Neurosciences. Here are some images related to neurosciences. Some have been used for conferences. Copyright (c) 2003 Nicolas P. Rougier ...

Watch the TEDTalk that inspired this post.

Dr. Jill Bolte Taylor is a neuroscientist whose life was transformed -- first by illness, and then by illumination -- as she beautifully conveys with wisdom and pathos in this TEDTalk, which has been viewed over ten million times. Dr. Taylor's neuroanatomy laboratory is at McLean Hospital, a psychiatric hospital that is part of Harvard Medical School, where for over a decade I was the hospital's medical director. I am proud to say I knew her then but left about the time her life was so profoundly changed.

Dr. Bolte knew brain disease in the form of schizophrenia because her brother had the illness. She attributes her career direction, in part, to having a brother with this condition where a young person, typically in his or her teens or early twenties, begins to show a variety of thinking and behavioral problems culminating in a psychosis, or loss of reality, that heralds the frank onset of the disease (which likely was developing in the brain from childhood but did not fully express itself until later). But, as she tells us, her brain was pirated away by a different disorder, namely a sudden stroke, the bleeding of a blood vessel in her brain, one morning some eight years before she gave this TEDTalk.

Her functional loss after the stroke was severe, as she could not speak, move the right side of her body, nor comprehend others. She required neurosurgery to drain the blood from the bleed. She required many years of rehabilitation, though she does not tell that story, before her full functioning was restored -- and indeed it is, as you can tell from her riveting lecture.

What is so remarkable about her stroke, her life and her talk was the extraordinary experience she then felt and continues to -- what some have called 'oceanic' or a spiritual awakening. This is the product, as she explains, of her right brain, the half of the brain that sees "pictures," senses the movement of our body, receives and processes smells and tastes, and delivers the awesome capacity to appreciate oneself in relation to others. Our brain's left hemisphere is the side that takes facts, data, and organizes them; it is the half that reasons, not the half that helps generate feelings.
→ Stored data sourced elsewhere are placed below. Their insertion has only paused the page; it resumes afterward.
Lemma simulated_pulse (relay : Relay) (pulse_ms : Z) :
  _dry_run relay = true -> simulated (cmd_pulse relay pulse_ms).
Proof. intro H. unfold cmd_pulse, Relay_open, Relay_close. sim_steps. Qed.

Lemma simulated_hold (fuel : nat) (relay : Relay) (hold : option Q) :
  _dry_run relay = true -> simulated (cmd_hold fuel relay hold).
Proof.
  intro H. unfold cmd_hold, Relay_open, Relay_close.
  do 2 (apply simulated_bind; [apply simulated_relay_call; exact H|intros _]).
  apply simulated_bind; [apply simulated_hold_wait|intros _].
  apply simulated_relay_call; exact H.
Qed.

Lemma simulated_maintained (fuel : nat) (relay : Relay) (hold : option Q) :
  _dry_run relay = true -> simulated (cmd_maintained fuel relay hold).
Proof.
  intro H. unfold cmd_maintained, Relay_open, Relay_close.
  do 7 (apply simulated_bind; [sim_steps|intros _]).
  apply simulated_bind; [apply simulated_hold_wait|intros _].
  apply simulated_relay_call; exact H.
Qed.

Lemma simulated_optional_wait (l : line) (d : Q) :
  simulated (if Qltb 0 d then print l ;; _sleep_with_sigint d else ret tt).
Proof. destruct (Qltb 0 d); sim_steps. Qed.

Lemma simulated_probe (pins : list Z) (al : bool) (pulse_ms : Z) (os : Q)
    (cs : option Q) (ps : Q) :
  simulated (cmd_probe pins al pulse_ms os cs ps true).
Proof.
  unfold cmd_probe. destruct pins as [|p r]; [sim_steps|].
  apply simulated_bind; [apply simulated_print|intros _].
  apply simulated_for_each. intro x. unfold probe_one, Relay_open, Relay_close.
  apply (simulated_bind_post (fun r => _dry_run r = true)).
  - intros w a w'. apply (proj2 (simulated_init _)).
  - apply (proj1 (simulated_init _)).
  - intros relay H.
    apply simulated_bind; [sim_steps|intro close_for].
    apply simulated_bind; [sim_steps|intros _].
    apply simulated_bind; [apply simulated_optional_wait|intros _].
    do 4 (apply simulated_bind; [sim_steps|intros _]).
    apply simulated_optional_wait.
Qed.

Lemma simulated_select (needed : bool) (p : option Z) (missing : string) (a : Args.t) :
  Args.dry_run a = true ->
  simulated (select_relay needed p missing a) /\
  forall w r w', select_relay needed p missing a w = (Ret r, w') -> dry_handle r.
Proof.
  intro Hdry. unfold select_relay. rewrite Hdry.
  destruct needed; [destruct p as [n|]|].
  - split.
    + apply simulated_bind; [apply (proj1 (simulated_init _))|intro; apply simulated_ret].
    + intros w r w' E. inversion E; subst. intros relay Hr.
      inversion Hr; subst. reflexivity.
  - split; [apply simulated_raise; discriminate|].
    intros w r w' E. inversion E.
  - split; [apply simulated_ret|].
    intros w r w' E. inversion E; subst. intros relay Hr. discriminate.
Qed.

Lemma simulated_open_if_present (r : option Relay) :
  dry_handle r -> simulated (open_if_present r).
Proof.
  intro H. destruct r as [relay|]; cbn [open_if_present]; [|apply simulated_ret].
  apply simulated_relay_call. apply H. reflexivity.
Qed.

Lemma simulated_asserted (r : option Relay) (k : Relay -> M Z) :
  dry_handle r ->
  (forall relay, _dry_run relay = true -> simulated (k relay)) ->
  simulated (asserted r k).
Proof.
  intros H Hk. destruct r as [relay|]; cbn [asserted].
  - apply Hk. apply H. reflexivity.
  - apply simulated_raise; discriminate.
Qed.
In a normal brain, the two sides, connected by millions of fibers, work harmoniously and give us the benefit of sensing and analyzing, of feeling and reasoning; we have in our brain the world's greatest interactive computer (even if it loses a chess game to a machine from time to time)!

For Dr. Taylor, the unleashed, unbalanced dominance of her right hemisphere induced in her a wondrous experience. She felt, still does, the beauty of our connectivity with others, the energy that bonds us to each other, and the compassion that fosters love and unity among people. She experienced, still does, the prospect of a deep humanity and the peace that can come of a world dominated by the right hemisphere, rather than the left. What this represents is not an idea to Dr. Taylor, for ideas are for the left hemisphere. This is a feeling, a faith, which is available to all of us when our right hemisphere, by accident or intent, grows in its activities and power.

Dr. Taylor has mined from a devastating cerebral hemorrhage a transformative awakening that she wants to tell us about. Her recovery and her discovery are now our gifts to share.

Ideas are not set in stone. When exposed to thoughtful people, they morph and adapt into their most potent form. TEDWeekends will highlight some of today's most intriguing ideas and allow them to develop in real time through your voice! Tweet #TEDWeekends to share your perspective or email tedweekends@huffingtonpost.com to learn about future weekend's ideas to contribute as a writer.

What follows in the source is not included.